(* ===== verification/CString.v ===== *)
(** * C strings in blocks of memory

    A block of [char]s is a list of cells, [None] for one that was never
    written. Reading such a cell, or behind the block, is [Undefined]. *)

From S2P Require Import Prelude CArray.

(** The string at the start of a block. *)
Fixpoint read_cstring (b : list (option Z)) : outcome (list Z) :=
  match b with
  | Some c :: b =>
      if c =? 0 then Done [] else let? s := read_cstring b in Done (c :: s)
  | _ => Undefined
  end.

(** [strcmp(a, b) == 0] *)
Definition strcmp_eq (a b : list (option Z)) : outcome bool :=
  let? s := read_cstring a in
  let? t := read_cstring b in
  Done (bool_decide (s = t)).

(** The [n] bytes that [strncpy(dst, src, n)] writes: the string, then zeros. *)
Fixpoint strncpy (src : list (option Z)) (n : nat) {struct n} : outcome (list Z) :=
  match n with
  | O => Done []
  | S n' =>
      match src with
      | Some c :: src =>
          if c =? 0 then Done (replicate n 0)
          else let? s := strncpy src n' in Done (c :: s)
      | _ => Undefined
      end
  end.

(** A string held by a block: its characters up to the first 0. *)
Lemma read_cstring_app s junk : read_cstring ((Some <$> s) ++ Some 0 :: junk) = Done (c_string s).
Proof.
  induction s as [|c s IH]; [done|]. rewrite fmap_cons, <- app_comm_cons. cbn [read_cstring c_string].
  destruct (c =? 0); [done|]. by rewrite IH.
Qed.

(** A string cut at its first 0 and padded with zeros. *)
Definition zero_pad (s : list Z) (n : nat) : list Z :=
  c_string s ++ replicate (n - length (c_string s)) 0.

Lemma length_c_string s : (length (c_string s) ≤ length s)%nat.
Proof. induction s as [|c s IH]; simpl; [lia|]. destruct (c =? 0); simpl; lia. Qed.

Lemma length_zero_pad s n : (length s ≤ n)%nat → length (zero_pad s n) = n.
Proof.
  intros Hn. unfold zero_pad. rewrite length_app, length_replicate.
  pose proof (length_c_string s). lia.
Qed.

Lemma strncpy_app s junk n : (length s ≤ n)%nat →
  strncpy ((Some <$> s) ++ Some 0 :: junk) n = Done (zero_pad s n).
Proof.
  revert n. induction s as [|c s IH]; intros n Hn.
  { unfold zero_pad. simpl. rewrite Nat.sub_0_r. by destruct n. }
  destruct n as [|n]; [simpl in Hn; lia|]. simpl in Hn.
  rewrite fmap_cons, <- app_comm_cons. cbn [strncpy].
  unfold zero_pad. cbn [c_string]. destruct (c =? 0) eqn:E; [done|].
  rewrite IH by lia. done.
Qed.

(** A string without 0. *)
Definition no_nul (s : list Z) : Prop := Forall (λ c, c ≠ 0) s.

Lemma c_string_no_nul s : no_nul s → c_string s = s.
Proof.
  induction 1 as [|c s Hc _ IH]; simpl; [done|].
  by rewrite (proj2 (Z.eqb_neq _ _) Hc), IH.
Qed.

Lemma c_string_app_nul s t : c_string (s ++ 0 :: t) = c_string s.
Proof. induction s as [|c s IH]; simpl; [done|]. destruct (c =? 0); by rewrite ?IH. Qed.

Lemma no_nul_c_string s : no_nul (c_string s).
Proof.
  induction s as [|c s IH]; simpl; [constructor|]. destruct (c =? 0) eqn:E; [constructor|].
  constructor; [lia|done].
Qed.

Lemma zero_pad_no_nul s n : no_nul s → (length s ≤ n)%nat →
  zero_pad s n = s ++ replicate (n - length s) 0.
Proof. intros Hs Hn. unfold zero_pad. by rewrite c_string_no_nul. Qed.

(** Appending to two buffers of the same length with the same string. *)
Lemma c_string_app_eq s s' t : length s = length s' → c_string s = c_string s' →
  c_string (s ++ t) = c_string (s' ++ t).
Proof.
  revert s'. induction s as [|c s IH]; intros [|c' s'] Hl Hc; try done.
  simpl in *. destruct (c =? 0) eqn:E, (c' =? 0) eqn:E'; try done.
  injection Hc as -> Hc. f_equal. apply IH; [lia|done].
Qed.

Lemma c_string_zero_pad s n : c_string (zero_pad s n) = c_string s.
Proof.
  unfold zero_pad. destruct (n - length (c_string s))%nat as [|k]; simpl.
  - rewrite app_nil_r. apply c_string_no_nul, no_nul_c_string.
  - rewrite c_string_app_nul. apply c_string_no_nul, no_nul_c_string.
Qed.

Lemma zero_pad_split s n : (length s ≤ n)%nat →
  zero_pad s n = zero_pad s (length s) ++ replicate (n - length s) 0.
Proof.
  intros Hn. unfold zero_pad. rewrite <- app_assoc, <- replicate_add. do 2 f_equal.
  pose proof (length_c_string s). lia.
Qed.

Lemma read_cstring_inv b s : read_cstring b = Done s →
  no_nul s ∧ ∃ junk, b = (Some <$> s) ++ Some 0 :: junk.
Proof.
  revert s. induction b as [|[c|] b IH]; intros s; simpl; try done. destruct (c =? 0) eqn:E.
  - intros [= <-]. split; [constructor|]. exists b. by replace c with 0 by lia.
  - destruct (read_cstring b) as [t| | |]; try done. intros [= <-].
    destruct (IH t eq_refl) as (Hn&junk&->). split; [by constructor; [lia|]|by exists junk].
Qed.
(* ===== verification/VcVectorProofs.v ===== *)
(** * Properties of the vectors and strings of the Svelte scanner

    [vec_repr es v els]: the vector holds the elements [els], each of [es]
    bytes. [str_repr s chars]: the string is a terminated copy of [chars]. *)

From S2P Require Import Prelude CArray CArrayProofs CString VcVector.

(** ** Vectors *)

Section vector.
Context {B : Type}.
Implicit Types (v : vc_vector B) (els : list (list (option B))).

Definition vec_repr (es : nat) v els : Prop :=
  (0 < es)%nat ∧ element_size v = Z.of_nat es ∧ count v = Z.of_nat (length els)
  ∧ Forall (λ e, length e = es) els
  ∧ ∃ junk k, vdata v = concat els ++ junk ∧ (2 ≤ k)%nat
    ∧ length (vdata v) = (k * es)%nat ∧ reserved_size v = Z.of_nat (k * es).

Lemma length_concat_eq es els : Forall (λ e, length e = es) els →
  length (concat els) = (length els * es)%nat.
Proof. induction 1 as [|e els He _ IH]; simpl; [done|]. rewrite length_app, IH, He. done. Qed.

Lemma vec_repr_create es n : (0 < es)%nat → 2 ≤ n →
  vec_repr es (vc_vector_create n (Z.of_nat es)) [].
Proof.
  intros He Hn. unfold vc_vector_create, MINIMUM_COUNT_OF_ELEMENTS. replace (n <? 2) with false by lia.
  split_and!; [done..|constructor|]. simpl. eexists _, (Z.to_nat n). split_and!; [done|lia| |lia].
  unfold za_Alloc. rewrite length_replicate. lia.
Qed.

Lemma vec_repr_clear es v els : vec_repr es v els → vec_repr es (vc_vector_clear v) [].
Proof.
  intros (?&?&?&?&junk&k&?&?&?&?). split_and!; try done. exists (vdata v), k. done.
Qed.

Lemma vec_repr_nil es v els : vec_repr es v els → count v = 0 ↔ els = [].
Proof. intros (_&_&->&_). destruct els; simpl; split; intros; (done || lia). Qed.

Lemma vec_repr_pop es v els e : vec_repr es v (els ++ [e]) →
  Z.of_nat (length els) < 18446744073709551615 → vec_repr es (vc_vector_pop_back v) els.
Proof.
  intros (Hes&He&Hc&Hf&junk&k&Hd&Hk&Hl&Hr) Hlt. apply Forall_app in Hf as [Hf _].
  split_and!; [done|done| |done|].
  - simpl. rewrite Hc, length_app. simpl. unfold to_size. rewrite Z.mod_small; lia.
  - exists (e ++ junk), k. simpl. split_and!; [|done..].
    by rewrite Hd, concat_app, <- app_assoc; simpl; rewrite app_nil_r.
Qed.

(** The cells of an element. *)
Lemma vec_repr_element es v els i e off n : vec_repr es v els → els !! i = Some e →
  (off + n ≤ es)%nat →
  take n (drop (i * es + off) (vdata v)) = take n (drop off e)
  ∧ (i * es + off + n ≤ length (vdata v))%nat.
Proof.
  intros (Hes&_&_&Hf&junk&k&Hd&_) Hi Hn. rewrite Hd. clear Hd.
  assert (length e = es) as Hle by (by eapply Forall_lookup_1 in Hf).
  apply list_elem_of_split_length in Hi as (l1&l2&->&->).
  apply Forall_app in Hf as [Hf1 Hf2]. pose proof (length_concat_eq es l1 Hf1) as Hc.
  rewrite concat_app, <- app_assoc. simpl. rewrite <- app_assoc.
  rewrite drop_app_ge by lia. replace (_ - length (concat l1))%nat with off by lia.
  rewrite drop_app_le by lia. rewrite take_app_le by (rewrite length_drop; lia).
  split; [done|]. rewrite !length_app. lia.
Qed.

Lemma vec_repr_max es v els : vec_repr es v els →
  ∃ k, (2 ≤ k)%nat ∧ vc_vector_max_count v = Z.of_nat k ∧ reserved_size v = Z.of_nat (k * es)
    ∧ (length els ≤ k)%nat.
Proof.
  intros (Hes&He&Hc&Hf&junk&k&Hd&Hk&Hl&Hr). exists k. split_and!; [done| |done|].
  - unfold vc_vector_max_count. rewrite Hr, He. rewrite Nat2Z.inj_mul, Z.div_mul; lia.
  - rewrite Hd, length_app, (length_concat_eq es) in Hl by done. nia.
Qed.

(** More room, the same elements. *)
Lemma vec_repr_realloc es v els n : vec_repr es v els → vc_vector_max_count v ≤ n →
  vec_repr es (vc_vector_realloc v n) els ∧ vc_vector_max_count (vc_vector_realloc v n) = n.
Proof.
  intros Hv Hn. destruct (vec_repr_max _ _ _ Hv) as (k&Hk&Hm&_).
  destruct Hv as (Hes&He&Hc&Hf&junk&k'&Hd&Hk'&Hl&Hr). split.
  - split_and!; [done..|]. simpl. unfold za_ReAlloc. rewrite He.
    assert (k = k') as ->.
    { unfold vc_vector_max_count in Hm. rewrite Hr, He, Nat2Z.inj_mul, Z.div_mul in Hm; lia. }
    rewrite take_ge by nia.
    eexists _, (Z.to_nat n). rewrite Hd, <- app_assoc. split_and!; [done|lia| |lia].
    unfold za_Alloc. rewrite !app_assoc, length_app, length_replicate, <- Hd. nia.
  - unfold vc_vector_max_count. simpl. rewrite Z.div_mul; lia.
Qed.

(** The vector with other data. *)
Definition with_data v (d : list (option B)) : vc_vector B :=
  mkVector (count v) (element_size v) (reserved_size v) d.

..........

TASK TO CARRY OUT >> Reproduce, character for character, only the lines of the preceding data that start at the line with "induction 1 as [|c" and end at the line with "(* ===== verification/VcVectorProofs.v", both included.

SOLVED EXERCISE >>
  induction 1 as [|c s Hc _ IH]; simpl; [done|].
  by rewrite (proj2 (Z.eqb_neq _ _) Hc), IH.
Qed.

Lemma c_string_app_nul s t : c_string (s ++ 0 :: t) = c_string s.
Proof. induction s as [|c s IH]; simpl; [done|]. destruct (c =? 0); by rewrite ?IH. Qed.

Lemma no_nul_c_string s : no_nul (c_string s).
Proof.
  induction s as [|c s IH]; simpl; [constructor|]. destruct (c =? 0) eqn:E; [constructor|].
  constructor; [lia|done].
Qed.

Lemma zero_pad_no_nul s n : no_nul s → (length s ≤ n)%nat →
  zero_pad s n = s ++ replicate (n - length s) 0.
Proof. intros Hs Hn. unfold zero_pad. by rewrite c_string_no_nul. Qed.

(** Appending to two buffers of the same length with the same string. *)
Lemma c_string_app_eq s s' t : length s = length s' → c_string s = c_string s' →
  c_string (s ++ t) = c_string (s' ++ t).
Proof.
  revert s'. induction s as [|c s IH]; intros [|c' s'] Hl Hc; try done.
  simpl in *. destruct (c =? 0) eqn:E, (c' =? 0) eqn:E'; try done.
  injection Hc as -> Hc. f_equal. apply IH; [lia|done].
Qed.

Lemma c_string_zero_pad s n : c_string (zero_pad s n) = c_string s.
Proof.
  unfold zero_pad. destruct (n - length (c_string s))%nat as [|k]; simpl.
  - rewrite app_nil_r. apply c_string_no_nul, no_nul_c_string.
  - rewrite c_string_app_nul. apply c_string_no_nul, no_nul_c_string.
Qed.

Lemma zero_pad_split s n : (length s ≤ n)%nat →
  zero_pad s n = zero_pad s (length s) ++ replicate (n - length s) 0.
Proof.
  intros Hn. unfold zero_pad. rewrite <- app_assoc, <- replicate_add. do 2 f_equal.
  pose proof (length_c_string s). lia.
Qed.

Lemma read_cstring_inv b s : read_cstring b = Done s →
  no_nul s ∧ ∃ junk, b = (Some <$> s) ++ Some 0 :: junk.
Proof.
  revert s. induction b as [|[c|] b IH]; intros s; simpl; try done. destruct (c =? 0) eqn:E.
  - intros [= <-]. split; [constructor|]. exists b. by replace c with 0 by lia.
  - destruct (read_cstring b) as [t| | |]; try done. intros [= <-].
    destruct (IH t eq_refl) as (Hn&junk&->). split; [by constructor; [lia|]|by exists junk].
Qed.
(* ===== verification/VcVectorProofs.v ===== *)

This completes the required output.